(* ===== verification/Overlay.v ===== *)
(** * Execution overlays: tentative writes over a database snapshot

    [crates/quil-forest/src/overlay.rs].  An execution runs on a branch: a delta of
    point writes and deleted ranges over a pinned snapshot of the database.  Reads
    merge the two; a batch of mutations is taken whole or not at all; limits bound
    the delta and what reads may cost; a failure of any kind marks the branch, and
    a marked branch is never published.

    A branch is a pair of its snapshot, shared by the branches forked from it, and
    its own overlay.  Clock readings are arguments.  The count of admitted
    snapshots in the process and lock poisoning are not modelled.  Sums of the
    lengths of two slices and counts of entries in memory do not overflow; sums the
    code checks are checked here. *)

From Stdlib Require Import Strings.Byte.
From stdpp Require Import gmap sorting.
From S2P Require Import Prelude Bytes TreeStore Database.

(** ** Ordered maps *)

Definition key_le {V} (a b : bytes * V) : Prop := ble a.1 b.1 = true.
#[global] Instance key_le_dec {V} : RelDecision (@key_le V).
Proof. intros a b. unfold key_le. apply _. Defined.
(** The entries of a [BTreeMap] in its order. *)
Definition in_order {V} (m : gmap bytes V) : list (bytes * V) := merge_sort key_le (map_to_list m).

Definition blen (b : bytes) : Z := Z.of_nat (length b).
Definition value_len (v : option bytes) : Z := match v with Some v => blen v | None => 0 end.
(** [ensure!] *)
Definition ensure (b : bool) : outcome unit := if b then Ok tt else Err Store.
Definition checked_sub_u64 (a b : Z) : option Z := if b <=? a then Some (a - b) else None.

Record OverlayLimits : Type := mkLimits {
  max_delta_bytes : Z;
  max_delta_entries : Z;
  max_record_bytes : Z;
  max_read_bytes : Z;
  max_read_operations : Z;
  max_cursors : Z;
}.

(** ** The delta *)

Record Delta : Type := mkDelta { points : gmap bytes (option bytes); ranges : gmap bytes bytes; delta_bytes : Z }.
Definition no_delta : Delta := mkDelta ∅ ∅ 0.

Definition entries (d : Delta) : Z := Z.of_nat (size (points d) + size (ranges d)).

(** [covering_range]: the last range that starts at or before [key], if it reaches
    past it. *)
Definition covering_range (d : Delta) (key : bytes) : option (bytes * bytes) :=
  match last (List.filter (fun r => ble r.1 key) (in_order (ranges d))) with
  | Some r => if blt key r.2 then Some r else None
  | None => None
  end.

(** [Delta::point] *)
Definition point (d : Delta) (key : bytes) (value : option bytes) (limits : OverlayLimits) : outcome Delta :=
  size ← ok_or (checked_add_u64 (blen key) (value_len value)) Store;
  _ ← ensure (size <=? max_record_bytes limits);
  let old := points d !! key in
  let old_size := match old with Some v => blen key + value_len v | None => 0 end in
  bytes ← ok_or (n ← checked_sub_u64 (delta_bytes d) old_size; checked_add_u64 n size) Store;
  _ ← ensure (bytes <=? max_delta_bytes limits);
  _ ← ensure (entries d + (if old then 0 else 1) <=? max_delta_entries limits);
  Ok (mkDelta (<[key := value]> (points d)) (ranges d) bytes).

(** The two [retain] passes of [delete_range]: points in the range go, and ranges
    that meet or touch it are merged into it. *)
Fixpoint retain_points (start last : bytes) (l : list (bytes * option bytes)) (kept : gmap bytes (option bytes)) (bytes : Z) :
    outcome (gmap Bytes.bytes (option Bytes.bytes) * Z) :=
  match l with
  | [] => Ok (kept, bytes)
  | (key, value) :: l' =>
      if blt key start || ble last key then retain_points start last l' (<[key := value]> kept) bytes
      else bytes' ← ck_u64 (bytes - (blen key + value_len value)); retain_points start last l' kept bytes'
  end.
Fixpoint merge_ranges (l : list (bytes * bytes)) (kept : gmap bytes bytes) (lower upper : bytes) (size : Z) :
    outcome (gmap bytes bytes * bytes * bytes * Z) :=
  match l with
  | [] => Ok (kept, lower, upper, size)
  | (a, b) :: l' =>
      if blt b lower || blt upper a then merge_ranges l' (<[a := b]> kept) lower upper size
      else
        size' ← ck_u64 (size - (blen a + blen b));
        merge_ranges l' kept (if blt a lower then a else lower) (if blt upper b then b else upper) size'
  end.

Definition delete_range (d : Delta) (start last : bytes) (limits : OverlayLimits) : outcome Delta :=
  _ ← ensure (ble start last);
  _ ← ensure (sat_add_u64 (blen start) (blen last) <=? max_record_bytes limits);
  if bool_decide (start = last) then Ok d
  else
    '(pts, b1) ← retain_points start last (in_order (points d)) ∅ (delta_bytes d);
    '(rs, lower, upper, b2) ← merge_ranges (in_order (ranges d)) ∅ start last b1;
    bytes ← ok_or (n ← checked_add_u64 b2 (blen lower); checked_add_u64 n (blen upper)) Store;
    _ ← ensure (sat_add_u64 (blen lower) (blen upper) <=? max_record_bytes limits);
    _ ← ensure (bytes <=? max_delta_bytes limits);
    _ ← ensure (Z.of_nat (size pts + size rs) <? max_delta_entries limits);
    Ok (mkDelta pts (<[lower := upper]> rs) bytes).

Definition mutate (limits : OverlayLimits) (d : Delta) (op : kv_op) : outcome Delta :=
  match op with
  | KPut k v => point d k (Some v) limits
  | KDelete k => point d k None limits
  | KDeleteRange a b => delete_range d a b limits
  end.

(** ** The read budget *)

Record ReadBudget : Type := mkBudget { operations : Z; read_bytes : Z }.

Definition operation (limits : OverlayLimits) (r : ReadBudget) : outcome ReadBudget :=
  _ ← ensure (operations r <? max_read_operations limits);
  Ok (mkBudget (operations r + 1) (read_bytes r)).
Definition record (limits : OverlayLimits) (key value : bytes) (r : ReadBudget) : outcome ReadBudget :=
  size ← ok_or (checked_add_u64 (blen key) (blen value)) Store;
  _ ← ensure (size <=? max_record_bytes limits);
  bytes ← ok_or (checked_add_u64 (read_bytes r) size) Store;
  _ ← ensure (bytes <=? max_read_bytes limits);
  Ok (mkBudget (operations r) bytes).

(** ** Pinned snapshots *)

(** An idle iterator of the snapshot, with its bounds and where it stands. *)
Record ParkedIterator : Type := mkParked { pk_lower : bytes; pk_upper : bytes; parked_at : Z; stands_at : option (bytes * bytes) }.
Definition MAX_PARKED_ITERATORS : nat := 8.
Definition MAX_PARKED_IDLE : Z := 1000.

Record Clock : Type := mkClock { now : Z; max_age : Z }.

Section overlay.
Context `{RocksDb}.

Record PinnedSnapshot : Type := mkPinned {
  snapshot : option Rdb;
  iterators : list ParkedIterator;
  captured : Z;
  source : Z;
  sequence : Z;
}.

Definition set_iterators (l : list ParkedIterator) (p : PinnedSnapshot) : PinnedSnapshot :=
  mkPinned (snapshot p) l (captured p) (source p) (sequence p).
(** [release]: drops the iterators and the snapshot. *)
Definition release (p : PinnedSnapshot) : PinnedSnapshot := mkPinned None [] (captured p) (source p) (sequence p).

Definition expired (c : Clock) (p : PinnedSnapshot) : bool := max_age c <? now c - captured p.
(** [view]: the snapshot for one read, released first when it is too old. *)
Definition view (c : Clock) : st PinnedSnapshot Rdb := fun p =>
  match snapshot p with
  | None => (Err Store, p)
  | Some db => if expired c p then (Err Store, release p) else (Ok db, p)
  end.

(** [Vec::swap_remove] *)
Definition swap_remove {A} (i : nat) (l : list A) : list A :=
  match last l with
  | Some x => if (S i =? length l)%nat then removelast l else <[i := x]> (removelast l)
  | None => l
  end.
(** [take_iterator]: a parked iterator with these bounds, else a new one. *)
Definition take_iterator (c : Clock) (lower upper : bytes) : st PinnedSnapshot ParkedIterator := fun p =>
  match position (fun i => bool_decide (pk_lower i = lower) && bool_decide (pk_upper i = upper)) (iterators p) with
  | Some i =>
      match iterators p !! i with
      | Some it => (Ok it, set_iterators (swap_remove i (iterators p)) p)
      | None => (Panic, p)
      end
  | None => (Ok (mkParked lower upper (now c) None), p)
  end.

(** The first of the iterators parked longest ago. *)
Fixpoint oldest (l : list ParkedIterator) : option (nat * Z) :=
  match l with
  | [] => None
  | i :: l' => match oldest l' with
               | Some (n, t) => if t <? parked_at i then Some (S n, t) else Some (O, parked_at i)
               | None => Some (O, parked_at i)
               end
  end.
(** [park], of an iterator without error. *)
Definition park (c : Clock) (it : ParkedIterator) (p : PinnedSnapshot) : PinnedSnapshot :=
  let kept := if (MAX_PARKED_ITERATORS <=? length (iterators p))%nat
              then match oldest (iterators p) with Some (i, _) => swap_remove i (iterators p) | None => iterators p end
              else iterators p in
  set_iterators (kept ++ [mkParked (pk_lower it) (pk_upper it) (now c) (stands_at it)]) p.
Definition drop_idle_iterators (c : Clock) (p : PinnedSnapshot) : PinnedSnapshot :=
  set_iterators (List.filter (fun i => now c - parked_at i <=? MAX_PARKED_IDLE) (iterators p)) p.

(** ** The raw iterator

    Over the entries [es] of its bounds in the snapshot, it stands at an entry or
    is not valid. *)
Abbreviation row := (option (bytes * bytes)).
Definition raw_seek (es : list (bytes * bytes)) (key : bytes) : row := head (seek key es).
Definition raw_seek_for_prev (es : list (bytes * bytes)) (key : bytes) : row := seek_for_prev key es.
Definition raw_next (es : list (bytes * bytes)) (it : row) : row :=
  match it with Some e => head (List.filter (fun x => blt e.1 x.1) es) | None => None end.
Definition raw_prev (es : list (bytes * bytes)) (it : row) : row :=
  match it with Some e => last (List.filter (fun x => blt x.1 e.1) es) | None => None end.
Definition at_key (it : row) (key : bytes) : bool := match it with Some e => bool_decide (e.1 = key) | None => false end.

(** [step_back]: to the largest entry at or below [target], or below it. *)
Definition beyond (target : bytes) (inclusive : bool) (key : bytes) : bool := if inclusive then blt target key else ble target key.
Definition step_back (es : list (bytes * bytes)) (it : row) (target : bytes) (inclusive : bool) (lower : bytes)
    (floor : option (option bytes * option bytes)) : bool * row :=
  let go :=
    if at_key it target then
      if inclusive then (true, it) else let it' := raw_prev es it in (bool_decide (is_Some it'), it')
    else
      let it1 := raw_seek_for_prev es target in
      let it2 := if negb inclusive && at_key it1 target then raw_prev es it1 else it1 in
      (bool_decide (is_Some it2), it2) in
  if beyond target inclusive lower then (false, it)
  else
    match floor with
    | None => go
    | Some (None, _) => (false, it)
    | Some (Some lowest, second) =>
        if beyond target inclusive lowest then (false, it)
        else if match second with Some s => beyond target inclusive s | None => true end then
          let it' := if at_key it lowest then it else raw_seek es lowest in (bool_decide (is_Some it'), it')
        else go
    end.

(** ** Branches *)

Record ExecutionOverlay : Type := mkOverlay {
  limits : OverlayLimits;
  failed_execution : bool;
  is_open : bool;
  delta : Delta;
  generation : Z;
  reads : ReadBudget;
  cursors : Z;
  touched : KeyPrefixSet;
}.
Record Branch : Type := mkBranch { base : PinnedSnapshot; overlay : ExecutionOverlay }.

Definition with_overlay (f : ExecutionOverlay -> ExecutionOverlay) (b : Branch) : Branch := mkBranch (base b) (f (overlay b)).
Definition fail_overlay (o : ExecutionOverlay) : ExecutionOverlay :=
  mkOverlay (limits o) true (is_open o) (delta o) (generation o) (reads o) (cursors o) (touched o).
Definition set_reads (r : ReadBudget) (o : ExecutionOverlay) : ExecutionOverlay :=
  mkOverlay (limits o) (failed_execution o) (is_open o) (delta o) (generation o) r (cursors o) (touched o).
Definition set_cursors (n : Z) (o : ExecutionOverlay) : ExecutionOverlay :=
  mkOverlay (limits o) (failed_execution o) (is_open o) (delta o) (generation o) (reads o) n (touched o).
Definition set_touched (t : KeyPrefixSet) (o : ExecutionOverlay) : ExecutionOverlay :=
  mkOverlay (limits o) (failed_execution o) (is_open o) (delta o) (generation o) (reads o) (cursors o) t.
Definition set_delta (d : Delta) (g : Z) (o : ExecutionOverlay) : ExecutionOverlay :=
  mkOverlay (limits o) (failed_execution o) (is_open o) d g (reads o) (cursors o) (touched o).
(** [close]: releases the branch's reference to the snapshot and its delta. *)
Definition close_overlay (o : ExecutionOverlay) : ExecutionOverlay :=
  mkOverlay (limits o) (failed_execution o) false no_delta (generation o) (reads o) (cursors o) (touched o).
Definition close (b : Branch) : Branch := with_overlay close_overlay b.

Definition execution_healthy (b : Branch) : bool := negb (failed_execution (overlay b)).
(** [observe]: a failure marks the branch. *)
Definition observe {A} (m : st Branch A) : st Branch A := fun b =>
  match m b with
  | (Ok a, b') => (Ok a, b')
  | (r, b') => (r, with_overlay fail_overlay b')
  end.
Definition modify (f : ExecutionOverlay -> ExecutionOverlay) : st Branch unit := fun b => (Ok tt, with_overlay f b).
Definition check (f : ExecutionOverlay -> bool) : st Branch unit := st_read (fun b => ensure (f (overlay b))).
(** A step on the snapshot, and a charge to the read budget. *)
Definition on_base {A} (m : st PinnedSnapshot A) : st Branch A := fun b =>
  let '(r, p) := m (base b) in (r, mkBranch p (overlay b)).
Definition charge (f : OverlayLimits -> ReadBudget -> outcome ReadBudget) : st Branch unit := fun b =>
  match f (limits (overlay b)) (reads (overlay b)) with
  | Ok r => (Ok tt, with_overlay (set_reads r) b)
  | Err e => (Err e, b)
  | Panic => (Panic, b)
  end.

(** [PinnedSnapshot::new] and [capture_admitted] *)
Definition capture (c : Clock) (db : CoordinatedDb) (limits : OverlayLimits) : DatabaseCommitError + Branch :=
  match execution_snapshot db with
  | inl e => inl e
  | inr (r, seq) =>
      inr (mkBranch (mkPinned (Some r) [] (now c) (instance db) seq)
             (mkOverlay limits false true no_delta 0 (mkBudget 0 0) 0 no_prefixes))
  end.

Exercise objective :: Look above for the line holding "lengths of two", then set down exactly that line and every line after it up to and including the line holding "From S2P Require", with nothing else.

Answer to the problem ::
    lengths of two slices and counts of entries in memory do not overflow; sums the
    code checks are checked here. *)

From Stdlib Require Import Strings.Byte.
From stdpp Require Import gmap sorting.
From S2P Require Import Prelude Bytes TreeStore Database.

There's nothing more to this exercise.